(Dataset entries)
..........

(** * Collections-C: dynamic array (cc_array) and singly-linked list (cc_slist)

    A shallow embedding of the two containers.  Machine integers are [Z] with
    the wrap-around of a 64-bit [size_t] written out, the growth factor is a
    single-precision value with round-to-nearest-even, heap blocks are lists of
    slots, list nodes live in a finite map from addresses to nodes, and every
    access outside an allocated object is a [Fault]. *)

From Stdlib Require Import ZArith Lia Bool.
From stdpp Require Import base tactics option list gmap.

Open Scope Z_scope.

(** ** Results of running C code *)

(** Status codes of [enum cc_stat] that the two source files return. *)
Inductive cc_stat :=
| CC_OK
| CC_ERR_ALLOC
| CC_ERR_INVALID_RANGE
| CC_ERR_MAX_CAPACITY
| CC_ERR_VALUE_NOT_FOUND
| CC_ERR_OUT_OF_RANGE.

Global Instance cc_stat_eq_dec : EqDecision cc_stat.
Proof. solve_decision. Defined.

(** A call either returns, or runs into undefined behaviour ([Fault]: a null
    or out-of-block access, an unrepresentable float-to-integer conversion),
    or is still looping when the fuel given to a [while] loop runs out. *)
Inductive outcome (A : Type) :=
| Ret (a : A)
| Fault
| OutOfFuel.
Arguments Ret {A} a.
Arguments Fault {A}.
Arguments OutOfFuel {A}.

Definition obind {A B} (m : outcome A) (k : A → outcome B) : outcome B :=
  match m with
  | Ret a => k a
  | Fault => Fault
  | OutOfFuel => OutOfFuel
  end.

Definition of_option {A} (o : option A) : outcome A :=
  match o with
  | Some a => Ret a
  | None => Fault
  end.

Global Instance outcome_bind : MBind outcome := λ A B k m, obind m k.
Global Instance outcome_ret : MRet outcome := λ A a, Ret a.

(** ** Machine parameters (LP64) *)

Definition SIZE_MODULUS : Z := 2 ^ 64.
Definition SIZE_MAX : Z := SIZE_MODULUS - 1.
Definition sizeof_ptr : Z := 8.

(** Arithmetic on [size_t] is modulo [2^64]. *)
Definition wrap (x : Z) : Z := x mod SIZE_MODULUS.

(** An element is a [void*], an address; [NULL] is 0. *)
Definition NULL : Z := 0.

(** A slot of a block obtained from the allocator: [None] is the indeterminate
    content [malloc] leaves, [Some p] holds the pointer [p]. *)
Abbreviation cell := (option Z) (only parsing).

(** The optional output parameter [void **out]: a null pointer, or a pointer
    to a caller's slot together with what the slot holds. *)
Inductive out_slot :=
| NullOut
| Slot (c : cell).

(** [if (out) *out = v;] *)
Definition store_out_opt (out : out_slot) (v : cell) : out_slot :=
  match out with
  | NullOut => NullOut
  | Slot _ => Slot v
  end.

(** [*out = v;] *)
Definition store_out (out : out_slot) (v : cell) : outcome out_slot :=
  match out with
  | NullOut => Fault
  | Slot _ => Ret (Slot v)
  end.

(** Unfolds the plumbing of [outcome] without touching the memory
    operations. *)
Ltac step := cbn [mbind outcome_bind obind of_option mret outcome_ret].

(** ** Single-precision floating point

    [exp_factor] is a C [float]; the product [capacity * exp_factor] is
    computed in binary32 (IEEE 754, round to nearest, ties to even) after the
    capacity has been converted to [float]. *)
Module Float32.

Inductive float :=
| F_zero (neg : bool)
| F_inf (neg : bool)
| F_nan
| F_fin (neg : bool) (m : Z) (e : Z).   (* (-1)^neg * m * 2^e, 0 < m *)

Definition prec : Z := 24.
Definition emin : Z := -149.
Definition emax : Z := 128.

(** The significand and exponent of the positive dyadic [m * 2^e] rounded
    to 24 significant bits (fewer in the subnormal range), ties to even. *)
Definition round_mant (m e : Z) : Z * Z :=
  let d := Z.max (Z.log2 m + 1 - prec) (emin - e) in
  if d <=? 0 then (m, e)
  else
    let q := m / 2 ^ d in
    let r := m mod 2 ^ d in
    let h := 2 ^ (d - 1) in
    (if (h <? r) || ((r =? h) && Z.odd q) then q + 1 else q, e + d).

(** Rounding proper: underflow to zero, overflow to infinity. *)
Definition round (neg : bool) (m e : Z) : float :=
  let '(m', e') := round_mant m e in
  if m' =? 0 then F_zero neg
  else if emax <=? Z.log2 m' + e' then F_inf neg
  else F_fin neg m' e'.

(** Conversion [size_t -> float]. *)
Definition of_size_t (n : Z) : float :=
  if n =? 0 then F_zero false else round false n 0.

Definition mul (x y : float) : float :=
  match x, y with
  | F_nan, _ | _, F_nan => F_nan
  | F_inf _, F_zero _ | F_zero _, F_inf _ => F_nan
  | F_inf s1, F_inf s2 | F_inf s1, F_fin s2 _ _ | F_fin s1 _ _, F_inf s2 =>
      F_inf (xorb s1 s2)
  | F_zero s1, F_zero s2 | F_zero s1, F_fin s2 _ _ | F_fin s1 _ _, F_zero s2 =>
      F_zero (xorb s1 s2)
  | F_fin s1 m1 e1, F_fin s2 m2 e2 => round (xorb s1 s2) (m1 * m2) (e1 + e2)
  end.

(** Conversion [float -> size_t]: the value is truncated toward zero, and
    the behaviour is undefined ([None]) when the truncated value is not a
    [size_t]. *)
Definition to_size_t (x : float) : option Z :=
  match x with
  | F_zero _ => Some 0
  | F_fin neg m e =>
      let t := if 0 <=? e then m * 2 ^ e else m / 2 ^ (- e) in
      if neg then (if t =? 0 then Some 0 else None)
      else if t <? SIZE_MODULUS then Some t else None
  | F_inf _ | F_nan => None
  end.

..........

Work item
Show the lines where the word "undefined" appears in the entries.

Final answer
(** A call either returns, or runs into undefined behaviour ([Fault]: a null
    the behaviour is undefined ([None]) when the truncated value is not a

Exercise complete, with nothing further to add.